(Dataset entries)

Lemma greedy_group_sound line g :
  greedy_group line = Some g ->
  g <> [] /\ exists rest, line = g ++ state_suffix ++ rest.
Proof.
  revert g. induction line as [|c line IH]; intros g H; [discriminate|].
  cbn [greedy_group] in H.
  destruct (greedy_group line) as [g'|].
  - injection H as <-. destruct (IH g' eq_refl) as [_ [rest ->]].
    split; [discriminate|]. now exists rest.
  - destruct (starts_with state_suffix line) eqn:E; [|discriminate].
    injection H as <-. apply starts_with_split in E as [rest ->].
    split; [discriminate|]. now exists rest.
Qed.

Lemma greedy_group_finds g rest :
  g <> [] -> exists g', greedy_group (g ++ state_suffix ++ rest) = Some g'.
Proof.
  induction g as [|c g IH]; intros Hne; [congruence|].
  cbn [app greedy_group]. destruct g as [|c' g].
  - cbn [app]. destruct (greedy_group (state_suffix ++ rest)); [eauto|].
    rewrite starts_with_app. eauto.
  - destruct IH as [g' ->]; [discriminate|]. eauto.
Qed.

(** At the end of a line the greedy group is everything before the final
    suffix. *)
Lemma greedy_group_exact g :
  g <> [] -> greedy_group (g ++ state_suffix) = Some g.
Proof.
  induction g as [|c g IH]; intros Hne; [congruence|].
  cbn [app greedy_group]. destruct g as [|c' g].
  - reflexivity.
  - now rewrite IH.
Qed.

Lemma re_search_group_here x g :
  greedy_group (until_newline x) = Some g ->
  re_search_group (state_prefix ++ x) = Some g.
Proof.
  intros H.
  change (state_prefix ++ x) with (119%N :: (List.tl state_prefix ++ x)).
  cbn [re_search_group].
  change (119%N :: (List.tl state_prefix ++ x)) with (state_prefix ++ x).
  rewrite starts_with_app, skipn_app, Nat.sub_diag, skipn_all.
  cbn [app]. change (skipn 0 x) with x. now rewrite H.
Qed.

Lemma re_search_group_cons c text :
  re_search_group (c :: text)
  = match (if starts_with state_prefix (c :: text)
           then greedy_group
                  (until_newline (skipn (List.length state_prefix) (c :: text)))
           else None) with
    | Some g => Some g
    | None => re_search_group text
    end.
Proof. reflexivity. Qed.

Lemma state_suffix_no_newline : ~ In 10%N state_suffix.
Proof. cbn. intros [H|[H|[H|[]]]]; discriminate. Qed.
(** [item in obj] *)
Definition py_in (st : state) (item : string) (l : loc) : bool :=
  match heap st !! l with
  | Some c => bool_decide (item ∈ members c)
  | None => false
  end.

(** A fresh empty dictionary [{}]. *)
Definition alloc_dict (st : state) : loc * state :=
  (next_loc st,
   {| heap := <[next_loc st := PyDict ∅]> (heap st);
      next_loc := S (next_loc st);
      FILTER_OUT_DEBUG := FILTER_OUT_DEBUG st;
      FILTER_OUT_TF := FILTER_OUT_TF st;
      INSTANCE := INSTANCE st |}).

(** [Filter.__init__(self, filter_out_debug, filter_out_tf)] *)
Definition __init__ (c : cls) (filter_out_debug filter_out_tf : bool)
    (st : state) : instance * state :=
  let base := BASE_EXCLUSIONS c in
  let '(d, st) := alloc_dict st in
  let '(t, st) := alloc_dict st in
  let d := if filter_out_debug then DEBUG_EXCLUSIONS c else d in
  let t := if filter_out_tf then TF_EXCLUSIONS c else t in
  ({| _base_exclusions := base; _debug_exclusions := d;
      _tf_exclusions := t |}, st).

(** [Filter.should_filter_out(self, item)] *)
Definition should_filter_out (self : instance) (item : string)
    (st : state) : bool :=
  py_in st item (_base_exclusions self)
  || py_in st item (_debug_exclusions self)
  || py_in st item (_tf_exclusions self).

Definition set_instance (c : cls) (i : instance) (st : state) : state :=
  {| heap := heap st; next_loc := next_loc st;
     FILTER_OUT_DEBUG := FILTER_OUT_DEBUG st;
     FILTER_OUT_TF := FILTER_OUT_TF st;
     INSTANCE := fun c' => if decide (c' = c) then Some i else INSTANCE st c' |}.

(** [Filter.get_filter(cls)] *)
Definition get_filter (c : cls) (st : state) : instance * state :=
  match INSTANCE st c with
  | Some i => (i, st)
  | None =>
      let '(i, st) := __init__ c (FILTER_OUT_DEBUG st) (FILTER_OUT_TF st) st in
      (i, set_instance c i st)
  end.

Definition store (l : loc) (c : container) (st : state) : state :=
  {| heap := <[l := c]> (heap st); next_loc := next_loc st;
     FILTER_OUT_DEBUG := FILTER_OUT_DEBUG st;
     FILTER_OUT_TF := FILTER_OUT_TF st;
     INSTANCE := INSTANCE st |}.

(** [obj.add(item)]: only sets have the method ([AttributeError] on a
    dictionary is [None]). *)
Definition set_add (l : loc) (item : string) (st : state) : option state :=
  match heap st !! l with
  | Some (PySet s) => Some (store l (PySet ({[item]} ∪ s)) st)
  | _ => None
  end.

(** [obj[item] = value]: only dictionaries support item assignment. *)
Definition dict_setitem (l : loc) (item : string) (st : state) : option state :=
  match heap st !! l with
  | Some (PyDict s) => Some (store l (PyDict ({[item]} ∪ s)) st)
  | _ => None
  end.

Definition set_flags (d t : bool) (st : state) : state :=
  {| heap := heap st; next_loc := next_loc st;
     FILTER_OUT_DEBUG := d; FILTER_OUT_TF := t;
     INSTANCE := INSTANCE st |}.

(** What the program does with the filters module, one step at a time. *)
Inductive op :=
| GetFilter (c : cls)                       (* [c.get_filter()] *)
| Construct (c : cls) (d t : bool)          (* [c(d, t)], e.g. [NodeFilter(True, True)] *)
| AddBase (c : cls) (item : string)         (* [c.BASE_EXCLUSIONS.add(item)] *)
| SetItemBase (c : cls) (item : string)     (* [c.BASE_EXCLUSIONS[item] = ...] *)
| SetDebugFlag (b : bool)                   (* [Filter.FILTER_OUT_DEBUG = b] *)
| SetTFFlag (b : bool).                     (* [Filter.FILTER_OUT_TF = b] *)

Definition step (o : op) (st : state) : option state :=
  match o with
  | GetFilter c => Some (get_filter c st).2
  | Construct c d t => Some (__init__ c d t st).2
  | AddBase c item => set_add (BASE_EXCLUSIONS c) item st
  | SetItemBase c item => dict_setitem (BASE_EXCLUSIONS c) item st
  | SetDebugFlag b => Some (set_flags b (FILTER_OUT_TF st) st)
  | SetTFFlag b => Some (set_flags (FILTER_OUT_DEBUG st) b st)
  end.

Fixpoint run (ops : list op) (st : state) : option state :=
  match ops with
  | [] => Some st
  | o :: ops' =>
      match step o st with
      | Some st' => run ops' st'
      | None => None
      end
  end.

(** The item [item] is put into the class-level base exclusions of [c]. *)
Definition adds_to_base (o : op) (c : cls) (item : string) : Prop :=
  o = AddBase c item \/ o = SetItemBase c item.

(** *** Invariants of the filter state *)

(** Every stored singleton still refers to its class's base container,
    and the module-level objects lie below the allocation pointer. *)
Record inv (st : state) : Prop := {
  inv_next : 8 <= next_loc st;
  inv_base : forall c i, INSTANCE st c = Some i ->
               _base_exclusions i = BASE_EXCLUSIONS c
}.

(** Nothing is ever removed from a module-level container, and a stored
    singleton is never replaced. *)
Record grows (st st' : state) : Prop := {
  grows_in : forall l item, l < 8 ->
               py_in st item l = true -> py_in st' item l = true;
  grows_instance : forall c i, INSTANCE st c = Some i -> INSTANCE st' c = Some i
}.

Lemma grows_refl st : grows st st.
Proof. split; auto. Qed.

Lemma grows_trans st1 st2 st3 : grows st1 st2 -> grows st2 st3 -> grows st1 st3.
Proof. intros [A B] [C D]. split; auto. Qed.

Lemma BASE_EXCLUSIONS_lt c : BASE_EXCLUSIONS c < 8.
Proof. destruct c; cbv; lia. Qed.

Lemma py_in_alloc st item l :
  l < next_loc st -> py_in (alloc_dict st).2 item l = py_in st item l.
Proof.
  intros Hl. unfold py_in, alloc_dict. simpl.
  rewrite lookup_insert_ne by lia. reflexivity.
Qed.

Lemma init_grows c d t st : inv st -> inv (__init__ c d t st).2
                                       /\ grows st (__init__ c d t st).2.
Proof.
  intros [Hn Hb]. unfold __init__. simpl. split.
  - split; simpl; [lia | exact Hb].
  - split; simpl; [|auto].
    intros l item Hl. unfold py_in. simpl.
    rewrite !lookup_insert_ne by lia. auto.
Qed.
(** X17.  Assigning to [data] succeeds exactly for an array of the shape
    and dtype of the current data; then [data] returns the new array, and
    nothing else changes - the dataset handle, the copied attributes and
    [matches_disk] stay as they were.  Otherwise the object is unchanged. *)
Theorem data_setter_spec (self : Raster) (old : Array) (new_data : PyNewData) :
  data self = Some old ->
  (outcome_of (data_setter self new_data) = Ok tt <->
   exists a, new_data = NewArray a /\ ndarray.shape a = ndarray.shape old
             /\ a_dtype a = a_dtype old)
  /\ (forall a, new_data = NewArray a ->
                outcome_of (data_setter self new_data) = Ok tt ->
                state_of (data_setter self new_data) = set__data self (Some a)
                /\ data (state_of (data_setter self new_data)) = Some a
                /\ ds (state_of (data_setter self new_data)) = ds self
                /\ attrs (state_of (data_setter self new_data)) = attrs self
                /\ matches_disk (state_of (data_setter self new_data)) = matches_disk self)
  /\ (outcome_of (data_setter self new_data) <> Ok tt ->
      state_of (data_setter self new_data) = self).
Proof.
  intro Hd. unfold data in Hd. unfold data_setter. rewrite Hd.
  destruct new_data as [a |].
  - destruct (shape_eqb (ndarray.shape a) (ndarray.shape old)) eqn:Es; cbn [negb].
    + destruct (dtype_eqb (a_dtype a) (a_dtype old)) eqn:Et; cbn [negb].
      * apply shape_eqb_eq in Es. apply dtype_eqb_eq in Et.
        split; [| split].
        -- split; [intros _; exists a; auto | reflexivity].
        -- intros a' Ha _. injection Ha as <-. repeat split.
        -- intro H. exfalso. apply H. reflexivity.
      * split; [| split].
        -- split; [discriminate |].
           intros (a' & Ha & _ & Ht). injection Ha as <-.
           apply dtype_eqb_eq in Ht. congruence.
        -- intros a' _ H. discriminate H.
        -- reflexivity.
    + split; [| split].
      * split; [discriminate |].
        intros (a' & Ha & Hs & _). injection Ha as <-.
        apply shape_eqb_eq in Hs. congruence.
      * intros a' _ H. discriminate H.
      * reflexivity.
  - split; [| split].
    + split; [discriminate | intros (a & Ha & _); discriminate Ha].
    + intros a Ha. discriminate Ha.
    + reflexivity.
Qed.

Lemma data_setter_spec_witness :
  outcome_of (data_setter rgb (NewArray (rio.read_all example_rgb false))) = Ok tt.
Proof.
  apply (proj1 (data_setter_spec rgb (rio.read_all example_rgb true)
                  (NewArray (rio.read_all example_rgb false)) eq_refl)).
  exists (rio.read_all example_rgb false). repeat split.
Defined.

(** ** copy and shift, for a library that writes what it is given *)

Lemma reference_writes_as_given : writes_as_given reference_rasterio.
Proof.
  unfold writes_as_given. intros meta arr mf H.
  cbn [memfile_write reference_rasterio] in H.
  apply bind_ok in H. destruct H as (d & Hw & H).
  apply Ok_inj in H. subst mf. exists d. split; [reflexivity |].
  unfold ref_write in Hw.
  apply bind_ok in Hw. destruct Hw as (dt & Hdt & Hw).
  apply bind_ok in Hw. destruct Hw as (nd & Hnd & Hw).
  apply bind_ok in Hw. destruct Hw as (c & Hc & Hw).
  destruct (negb (dtype_eqb dt (a_dtype arr))); [discriminate Hw |].
  destruct (ndarray.shape arr) as [[nb h] w].
  destruct (negb _); [discriminate Hw |].
  apply Ok_inj in Hw. subst d. cbn.
  repeat split.
  - intros c0 Hc0. rewrite Hc0 in Hc. cbn in Hc. apply Ok_inj in Hc. symmetry. exact Hc.
  - destruct (m_nodata meta) as [| v | l]; try discriminate Hnd.
    + apply Ok_inj in Hnd. symmetry. exact Hnd.
    + destruct (in_dtype_range dt v); [| discriminate Hnd].
      apply Ok_inj in Hnd. symmetry. exact Hnd.
  - exact Hdt.
Qed.
(** * rsd2: the session-coordination core of the torrent downloader

    A shallow embedding of [rsd2v2.go] (and of [main.go], which has the same
    worker and handlers without the [completedFiles] map): the package-level
    maps, the [ProgressResponse] structs they point to, the mutex [mu], the
    unbuffered cancellation channels, the worker goroutine of
    [downloadHandler] ([downloadTorrent] and [downloadFile]) and the HTTP
    handlers.

    The goroutines are interleaved by an explicit scheduler: a run is a list
    of [Action]s, each of which lets one worker take one step or lets one
    request be served.  The torrent client, the file system and the
    scheduler are the environment. *)

From Stdlib Require Import ZArith Floats.SpecFloat.
From stdpp Require Import gmap strings list.

Open Scope Z_scope.

(** ** Machine arithmetic *)

Module Int64.

Definition max : Z := 2 ^ 63 - 1.
Definition min : Z := - 2 ^ 63.

(** Two's complement wrap-around of [int64] arithmetic. *)
Definition wrap (z : Z) : Z := (z + 2 ^ 63) mod 2 ^ 64 - 2 ^ 63.

Definition add (a b : Z) : Z := wrap (a + b).

End Int64.

Module Float64.

(** IEEE 754 binary64, on the Standard Library's [spec_float]. *)
Definition prec : Z := 53.
Definition emax : Z := 1024.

- _Work required_:
Wherever the line holding "data self = Some old ->" falls in the entries above, copy exactly from it through the line holding "new_data) <> Ok tt ->", inclusive, and add nothing.

- _Reply to the exercise_:
  data self = Some old ->
  (outcome_of (data_setter self new_data) = Ok tt <->
   exists a, new_data = NewArray a /\ ndarray.shape a = ndarray.shape old
             /\ a_dtype a = a_dtype old)
  /\ (forall a, new_data = NewArray a ->
                outcome_of (data_setter self new_data) = Ok tt ->
                state_of (data_setter self new_data) = set__data self (Some a)
                /\ data (state_of (data_setter self new_data)) = Some a
                /\ ds (state_of (data_setter self new_data)) = ds self
                /\ attrs (state_of (data_setter self new_data)) = attrs self
                /\ matches_disk (state_of (data_setter self new_data)) = matches_disk self)
  /\ (outcome_of (data_setter self new_data) <> Ok tt ->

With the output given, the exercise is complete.